However, the war ended in Sept. 1945 with only nine of the class barely in commission– most of those still on shake-down cruises. Just two, Block Island and Gilbert Islands, saw significant combat at Okinawa and Balikpapan, winning two and three battle stars, respectively. Kula Gulf and Cape Gloucester picked up a single battle star.
With the war over, some of the class, such as USS Rabaul and USS Tinian, though complete, were never commissioned and simply laid up in mothballs, never being brought to life. Four other ships were canceled before launching, just after the bomb on Nagasaki was dropped. In all, just 19 of the planned 33 were commissioned.
But we are getting ahead of ourselves.
Meet Gilbert Islands
Our subject is the only American warship named for the sprawling August 1942-December 1943 Gilbert Islands campaign– Operations Galvanic and Kourbash– that included the seizures of Tarawa and Makin and the hard-fought Battle of Tarawa.
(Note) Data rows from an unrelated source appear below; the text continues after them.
(* ===== verification/ApiGrants.v ===== *)
(** * Grants, definitions and requests over HTTP
    ([internal/api/grants.go], [grant_definitions.go], [grant_requests.go])

    The tables are [GrantStore], the registry of live sessions is [Revocation].
    An approval is split at the end of its scope check: the check and the
    transaction of the store are separate statements. *)

From Stdlib Require Import ZArith Lia List Bool String Ascii.
From stdpp Require Import base list gmap strings.
From S2P Require Import Prelude GoStrings Encoding Models Revocation RateLimit AuthCache GrantStore Crypto Accounts ApiKeys AccountSafety Servers LoginTracker Endpoints ApiBase ApiAuth ApiUsers.

Open Scope string_scope.
Open Scope Z_scope.
Open Scope api_scope.

Record CreateGrantBody := {
  cgb_UserID : uuid;
  cgb_DatabaseID : uuid;
  cgb_Controls : list string;
  cgb_StartsAt : time;
  cgb_ExpiresAt : time;
  cgb_MaxQueryCounts : option Z;
  cgb_MaxBytesTransferred : option Z
}.

Record DefinitionBody := {
  df_Name : string;
  df_Description : string;
  df_DurationSeconds : Z;
  df_Controls : list string;
  df_MaxQueryCounts : option Z;
  df_MaxBytesTransferred : option Z;
  df_AutoApprove : bool;
  df_GroupUIDs : list uuid;
  df_DatabaseUIDs : list uuid
}.

Record RequestBody := {
  rb_GrantDefinitionID : uuid;
  rb_DatabaseID : uuid;
  rb_Justification : string
}.

Definition maxJustificationLen : Z := 1000.
Definition maxDuration : Z := 30 * 24 * 3600.

(** The first control that is not a known one. *)
Definition bad_control (controls : list string) : option string :=
  List.find (fun c => negb (contains_str ValidControls c)) controls.

Definition validateDefinitionRequest (req : DefinitionBody) : string :=
  if String.eqb (df_Name req) "" then "name is required"
  else if 64 <? slen (df_Name req) then "name must be at most 64 characters"
  else if df_DurationSeconds req <=? 0 then "duration_seconds must be > 0"
  else if maxDuration <? df_DurationSeconds req then "duration_seconds must be at most 30 days (2592000)"
  else match bad_control (df_Controls req) with
       | Some control => "invalid control: " ++ control
       | None =>
           if match df_MaxQueryCounts req with Some n => n <=? 0 | None => false end
           then "max_query_counts must be > 0 or omitted"
           else if match df_MaxBytesTransferred req with Some n => n <=? 0 | None => false end
           then "max_bytes_transferred must be > 0 or omitted"
           else ""
       end.

Section Grants.
Context {C : Collation} {A2 : Argon2} {GCM : AEAD} {HS : Hashes} {dig : Digest} {order : MapOrder}
  {UT : UUIDText} {SK : ScramKeys} {TT : TimeText}.
Variables (cfg : ApiConfig) (e : ReqEnv).

(** ** Grants *)

(** [if target, err := GetServerByUID(...); err == nil && target.IsSSH()] *)
Definition reject_ssh (uid : uuid) (message : string) : H unit :=
  do! r := query_servers (fun d => GetServerByUID (rq_sql e 5 0%nat) d uid) in
  refuse! (match r with Ok target => IsSSH target | _ => false end)
    with writeError StatusBadRequest ErrCodeValidationError message in
  hret tt.

(** [required]: no nil UUID and no zero time. *)
Definition grant_required (r : CreateGrantBody) : bool :=
  negb (N.eqb (cgb_UserID r) Nil) && negb (N.eqb (cgb_DatabaseID r) Nil)
  && negb (IsZero (cgb_StartsAt r)) && negb (IsZero (cgb_ExpiresAt r)).

Definition handleCreateGrant (c : Ctx) (req : option CreateGrantBody) : H Response :=
  do! req := bound (bind grant_required req) ("invalid request: " ++ rq_text e) in
  do! _ := (match bad_control (cgb_Controls req) with
            | Some control => stop (writeError StatusBadRequest ErrCodeValidationError ("invalid control: " ++ control))
            | None => hret tt
            end) in
  refuse! negb (Before (cgb_StartsAt req) (cgb_ExpiresAt req))
    with writeError StatusBadRequest ErrCodeValidationError "starts_at must be before expires_at" in
  do! _ := reject_ssh (cgb_DatabaseID req) "cannot grant access to an ssh server" in
  do! currentUser := deref (cx_user c) in
  let grant := {| g_UID := Nil; g_UserID := cgb_UserID req; g_DatabaseID := cgb_DatabaseID req; g_Controls := cgb_Controls req;
                  g_GrantedBy := u_UID currentUser; g_StartsAt := cgb_StartsAt req; g_ExpiresAt := cgb_ExpiresAt req;
                  g_RevokedAt := None; g_RevokedBy := None; g_MaxQueryCounts := cgb_MaxQueryCounts req;
                  g_MaxBytesTransferred := cgb_MaxBytesTransferred req; g_CreatedAt := 0; g_QueryCount := 0;
                  g_BytesTransferred := 0 |} in
  do! result := or_stop (exec_grants (fun d => CreateGrant (rq_sql e 10) d grant (rq_uid e 0) (rq_now e 10)))
                  (fun _ => writeInternalError) in
  do! _ := audit e 30 "grant.created" (Some (g_UserID result)) (Some (u_UID currentUser))
             (JsonObj [("controls", json_strings (Some (g_Controls result))); ("database_id", json_uid (g_DatabaseID result));
                       ("expires_at", json_time (g_ExpiresAt result)); ("grant_uid", json_uid (g_UID result));
                       ("starts_at", json_time (g_StartsAt result)); ("user_id", json_uid (g_UserID result))]) in
  hret (successResponse (BGrant result)).

(** The query string, its identifiers [None] when absent or malformed. *)
Record GrantQuery := { gq_UserID : option uuid; gq_DatabaseID : option uuid; gq_ActiveOnly : bool }.
(* ===== verification/ApiSafety.v ===== *)
(** * What a request without the admin role can do

    [confined U]: the relation between the server before and after a request of
    a user [U] who is no administrator.  Everyone else's rows, the shared tables
    and the caller's own name, roles and memberships are as they were; what is
    new is his: his keys, his requests, his decisions, his audit events, and the
    grants of auto-approved definitions that apply to his groups. *)

From Stdlib Require Import ZArith Lia List Bool String Ascii.
From stdpp Require Import base list gmap strings relations.
From S2P Require Import Prelude GoStrings Encoding Models Revocation RateLimit AuthCache GrantStore Crypto Accounts ApiKeys AccountSafety AccountTheorems Servers LoginTracker Endpoints ApiBase ApiAuth ApiUsers ApiDevice ApiGroups ApiGrants ApiRoutes.

Open Scope string_scope.
Open Scope Z_scope.
Open Scope api_scope.

(** ** The account tables *)

(** What an administrator decides about an account. *)
Definition account_of (u : User) := (u_UID u, u_Username u, u_Roles u, u_RateLimitExempt u, u_CreatedAt u, u_DeletedAt u).

Definition by_self (U : uuid) (ev : AuditLog) : Prop :=
  al_PerformedBy ev = Some U \/ (al_PerformedBy ev = None /\ al_UserID ev = Some U).

(** A pending device authorization the user has decided. *)
Definition decided_by (U : uuid) (st st' : OAuthState) : Prop :=
  exists m, st' = with_meta st m /\ is_pending st = true /\ dm_UserID m = Some U /\ dm_Status m <> DeviceAuthStatusPending.

Record acct_confined (U : uuid) (d d' : AcctDB) : Prop := {
  ac_users : forall uid, uid <> U -> users d' !! uid = users d !! uid;
  ac_self : account_of <$> users d' !! U = account_of <$> users d !! U;
  ac_identities : user_identities d' = user_identities d;
  ac_groups : user_groups d' = user_groups d;
  ac_members : user_group_members d' = user_group_members d;
  ac_keys : forall id k, k_UserID k <> U -> (api_keys d' !! id = Some k <-> api_keys d !! id = Some k);
  ac_states : forall id, oauth_states d' !! id = oauth_states d !! id \/
    exists st st', oauth_states d !! id = Some st /\ oauth_states d' !! id = Some st' /\ decided_by U st st';
  ac_audit : audit_log d ⊆ audit_log d';
  ac_new_audit : forall id ev, audit_log d' !! id = Some ev -> audit_log d !! id = Some ev \/ by_self U ev
}.

#[export] Instance acct_confined_preorder U : PreOrder (acct_confined U).
Proof.
  split.
  - intros d. split; try done; naive_solver.
  - intros d1 d2 d3 A B. split.
    + intros uid Hne. rewrite (ac_users _ _ _ B uid Hne). by apply A.
    + etransitivity; [apply B|apply A].
    + etransitivity; [apply B|apply A].
    + etransitivity; [apply B|apply A].
    + etransitivity; [apply B|apply A].
    + intros id k Hk. rewrite (ac_keys _ _ _ B id k Hk). by apply A.
    + intros id. destruct (ac_states _ _ _ B id) as [->|(su & su' & F1 & F2 & Hb)]; [by apply A|].
      destruct (ac_states _ _ _ A id) as [<-|(st & st' & E1 & E2 & Ha)]; [right; eauto|].
      rewrite E2 in F1. injection F1 as <-. destruct Ha as (m & -> & _ & _ & Hm), Hb as (m' & _ & Hp & _).
      cbn in Hp. by apply String.eqb_eq in Hp.
    + etransitivity; [apply A|apply B].
    + intros id ev E. destruct (ac_new_audit _ _ _ B id ev E) as [E'|]; [|by right]. by apply A.
Qed.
The Battle of Tarawa (US code name Operation Galvanic) was one of the bloodiest of the Pacific T/O during WWII. Nearly 6,400 Japanese, Koreans, and Americans died in the fighting, mostly on and around the small island of Betio. Many have never been recovered.
Laid down on 29 November 1943 at Tacoma, by Todd-Pacific Shipyards, CVE-107 was initially to be named USS St. Andrews Bay-– for a bay on the Gulf Coast of Florida and a sound on the southern coast of Georgia– but this changed when she was set to be renamed Gilbert Islands on 26 April 1944. She launched on 20 July 1944 under the latter name, sponsored by Mrs. Edwin D. McCorries, wife of a surgeon captain at Puget Sound Navy Hospital. The carrier was the 57th Navy ship launched at Todd, and the third of her class of carriers christened there.
She was commissioned on 5 February 1945, her company numbering 66 officers and 755 enlisted, about half of which (27 officers, 350 men) had sailed for two weeks on USS Casablanca (CVE-55) in the Puget Sound area as part of a CVE Pre-Commissioning School, with the command and senior petty officers spent another five days at sea on sister USS Block Island.
USS Gilbert Islands from her commissioning booklet Feb 1945. Via Navsource
Her first skipper was Capt. Lester Kimme Rice, a regular Navy aviator (USNA ’24) with 20 years under his belt that included operations officer of PATWING7 (1941-42) and commanding the Barnegat-class seaplane tender USS Matagorda (AVP 22) during the worst days (1942-43) of the Battle of the Atlantic.
After commissioning, our new carrier spent a week in Tacoma fitting out, then another week steaming around assorted Naval bases in the Puget Sound area, taking on supplies, ammunition, aviation ordnance, and getting depermed and degaussed. Setting out of San Diego on 20 February– with a stop at San Francisco– she arrived there on the 27th.
Now we need an air group.
WWII Marine Carrier Groups
Without getting too far into the weeds here, Gen. Alexander Vandegrift, Commandant of the Marine Corps, successfully campaigned during discussions with the CNO during an August 1944 conference at Pearl Harbor, to get Marine aircraft squadrons on carriers– ideally on ships dedicated to air support over Marine beachheads.
On 21 October 1944, under Order No. 89-44, Marine Carrier Groups, Aircraft, Fleet Marine Force, Pacific (FMFPac) was established as a tactical command at MCAS Santa Barbara under Col. Albert D. Cooley.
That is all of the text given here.